其實你作為中國人真正進入當地之后,你會有很多非常令人驚訝的體驗。比如當我進入田野時,當地人稱我為mzungu(白人),這讓我很震驚。在他們的種族語匯中,他們有特定的詞匯稱印度人和阿拉伯人,而印度人和阿拉伯人長期融入這個社會,在種族階序中有著明確的位置。但中國人,乃至東亞人對他們來說是陌生的,關于東亞人的種族語匯是缺失的。
東亞人作為一個群體,目前不存在明顯的,在非洲整體定居的趨勢,這種非常暫時的,僅限于經濟層面的社會交往,也讓東亞人沒有參與到影響社會構造的種族等級秩序中,所以當地人其實對東亞人的理解也是比較少的,他們只能以膚色的深淺來捕捉東亞人。當我被稱為“白人”時,我被安排進了一個充滿殖民色彩與歷史創傷的種族認知體系。
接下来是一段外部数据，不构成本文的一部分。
(* ===== verification/Memide.v ===== *)
(** The disk in memory (memide.c), which replaces ide.c in a kernel without a drive: it does to
    buffers what ide.c does, on the same contents. *)

From S2P Require Import Prelude Bio.
Local Open Scope Z_scope.

(** The buffers, the image that is linked into the kernel, and [disksize]. *)
Record mide := mkmide { mi_bio : bio; mi_disk : bytes; mi_size : Z }.

Definition put_mbio (v : bio) (s : mide) : mide := mkmide v (mi_disk s) (mi_size s).
Definition put_mdisk (v : bytes) (s : mide) : mide := mkmide (mi_bio s) v (mi_size s).
Definition mbio {A} : M bio A -> M mide A := zoom mi_bio put_mbio.

Definition ideinit (img : bytes) (s : bio) : mide := mkmide s img (Z.of_nat (length img) / BSIZE).

Definition mem_ideintr : M mide unit := ret tt.

Definition mem_iderw (i : nat) : M mide unit :=
  let! b := mbio (getbuf i) in
  let! me := mbio (gets pid) in
  if negb (holdingsleep me (b_lock b)) then panic "iderw: buf not locked" else
  if Z.land (b_flags b) (Z.lor B_VALID B_DIRTY) =? B_VALID then panic "iderw: nothing to do" else
  if negb (b_dev b =? 1) then panic "iderw: request not for disk 1" else
  let! disksize := gets mi_size in
  if b_blockno b >=? disksize then panic "iderw: block out of range" else
  let p := Z.to_nat (b_blockno b * BSIZE) in
  do! if hasflag B_DIRTY b then
        do! mbio (updbuf i (fun b => set_flags (Z.land (b_flags b) (Z.lnot B_DIRTY)) b)) in
        modify (fun s => put_mdisk (splice (mi_disk s) p (b_data b)) s)
      else
        let! d := gets mi_disk in
        mbio (updbuf i (set_data (take (Z.to_nat BSIZE) (drop p d)))) in
  mbio (updbuf i (fun b => set_flags (Z.lor (b_flags b) B_VALID) b)).

(** The image has the contents of the drive. *)
Definition same_disk (s : bio) (img : bytes) (size : Z) : Prop :=
  0 <= size /\ length img = Z.to_nat (size * BSIZE) /\
  forall b, 0 <= b < size -> take (Z.to_nat BSIZE) (drop (Z.to_nat (b * BSIZE)) img) = sector (disk s) (ROOTDEV, b).

Lemma splice_block (img data : bytes) size b b' : 0 <= size -> length img = Z.to_nat (size * BSIZE) -> length data = Z.to_nat BSIZE ->
  0 <= b < size -> 0 <= b' < size ->
  take (Z.to_nat BSIZE) (drop (Z.to_nat (b' * BSIZE)) (splice img (Z.to_nat (b * BSIZE)) data)) =
  if decide (b' = b) then data else take (Z.to_nat BSIZE) (drop (Z.to_nat (b' * BSIZE)) img).
Proof.
  unfold BSIZE. intros Hs Hl Hd Hb Hb'. apply list_eq. intros k. destruct (decide (k < 512)%nat) as [Hk|Hk].
  - rewrite lookup_take_lt by lia. rewrite lookup_drop. destruct (decide (b' = b)) as [->|Hne].
    + rewrite splice_lookup_in by lia. f_equal. lia.
    + rewrite splice_lookup_out by lia. rewrite lookup_take_lt by lia. by rewrite lookup_drop.
  - rewrite lookup_take_ge by lia. symmetry. destruct (decide _); [apply lookup_ge_None; lia|by apply lookup_take_ge; lia].
Qed.

Lemma mem_iderw_run s i img size : let b := bufs s !!! i in
  (i < length (bufs s))%nat -> b_dev b = ROOTDEV -> b_lock b = mksleeplock true (pid s) ->
  b_flags b = 0 \/ b_flags b = Z.lor B_VALID B_DIRTY -> b_blockno b < size ->
  mem_iderw i (mkmide s img size) =
  if b_flags b =? 0 then
    Ok (tt, mkmide (putbuf i (set_flags B_VALID (set_data (take (Z.to_nat BSIZE) (drop (Z.to_nat (b_blockno b * BSIZE)) img)) b)) s) img size)
  else Ok (tt, mkmide (putbuf i (set_flags B_VALID b) s) (splice img (Z.to_nat (b_blockno b * BSIZE)) (b_data b)) size).
Proof.
  intros b Hi Hdev Hlk Hfl Hb.
  destruct b as [fl dev no lk rc dt] eqn:Eb. subst b. cbn [b_flags b_dev b_lock b_blockno b_data] in *. subst dev lk.
  unfold mem_iderw, mbio, zoom, bind, getbuf, gets. cbn [mi_bio mi_size mi_disk put_mbio]. rewrite Eb.
  cbn [b_flags b_dev b_lock b_blockno b_data]. unfold holdingsleep. cbn [sl_locked sl_pid]. rewrite Z.eqb_refl. cbn [andb negb].
  destruct Hfl as [-> | ->]; flag_eval; rewrite (Z.geb_leb no size), (proj2 (Z.leb_gt _ _) Hb); unfold hasflag; cbn [b_flags]; flag_eval;
    unfold updbuf, modify, putbuf; cbn; rewrite ?Eb, !list_lookup_total_insert_eq, list_insert_insert_eq by done; reflexivity.
Qed.

(** [iderw] of memide.c leaves the buffers as [iderw] of ide.c on an idle drive without errors
    does, and the image as the drive. *)
Theorem memide_as_ide s i img size : let b := bufs s !!! i in
  (i < length (bufs s))%nat -> b_dev b = ROOTDEV -> b_lock b = mksleeplock true (pid s) ->
  b_flags b = 0 \/ b_flags b = Z.lor B_VALID B_DIRTY -> idequeue s = [] -> havedisk1 s = true -> ide_err s = false ->
  length (b_data b) = Z.to_nat BSIZE -> 0 <= b_blockno b < size -> size <= FSSIZE -> same_disk s img size ->
  exists s1 s2 img', iderw i s = Ok (tt, s1) /\ mem_iderw i (mkmide s img size) = Ok (tt, mkmide s2 img' size) /\
    bufs s2 = bufs s1 /\ same_disk s1 img' size.
Proof.
  intros b Hi Hdev Hlk Hfl Hq Hd1 Herr Hlen Hb Hsz (H0 & Himg & Hsame).
  rewrite (mem_iderw_run s i img size Hi Hdev Hlk Hfl ltac:(fold b; lia)). fold b. destruct Hfl as [Hfl|Hfl]; rewrite Hfl.
  - eexists _, _, img. split; [apply iderw_read; try done; fold b; lia|]. split; [reflexivity|].
    split; [|by split_and!]. cbn. by rewrite (Hsame _ Hb).
  - eexists _, _, _. split; [apply iderw_write; try done; fold b; lia|]. split; [reflexivity|]. split; [done|]. split_and!; [done| |].
    + rewrite length_splice; [done|]. rewrite Himg, Hlen. unfold BSIZE. lia.
    + intros b' Hb'. rewrite (splice_block img _ size) by done. fold b. unfold sector. cbn [disk put_sector put_ctl putbuf put_bufs].
      destruct (decide (b' = b_blockno b)) as [->|Hne]; [by rewrite lookup_insert_eq|]. rewrite lookup_insert_ne by congruence. by apply Hsame.
Qed.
也因此,作為非白人,我們也應該認真思考,當我們出現在非洲,與當地人互動時,如何避免因被誤讀為“白人”繼而成為確認“白人優越”的另一個案例,甚至能夠通過自己的行動去瓦解這種基于白人至上的的不公平、不正義的等級關系。
在現實中,這種反思并不是自然而然會發生的事情,讓人擔憂的,是來到非洲的中國人是否會被市場上那些庸俗與反動的種族論述所影響。有時候我也會想,雖然我也是一個“暫時”出現在這里的人,但是同樣作為中國人,我可以有一些與那些來謀生的中國同胞不一樣的視角,因為我的研究要求我與當地人有更加深度的接觸。作為一個人類學研究者,我想這種層面的反思,也應該是我需要在一定程度上去努力的方向。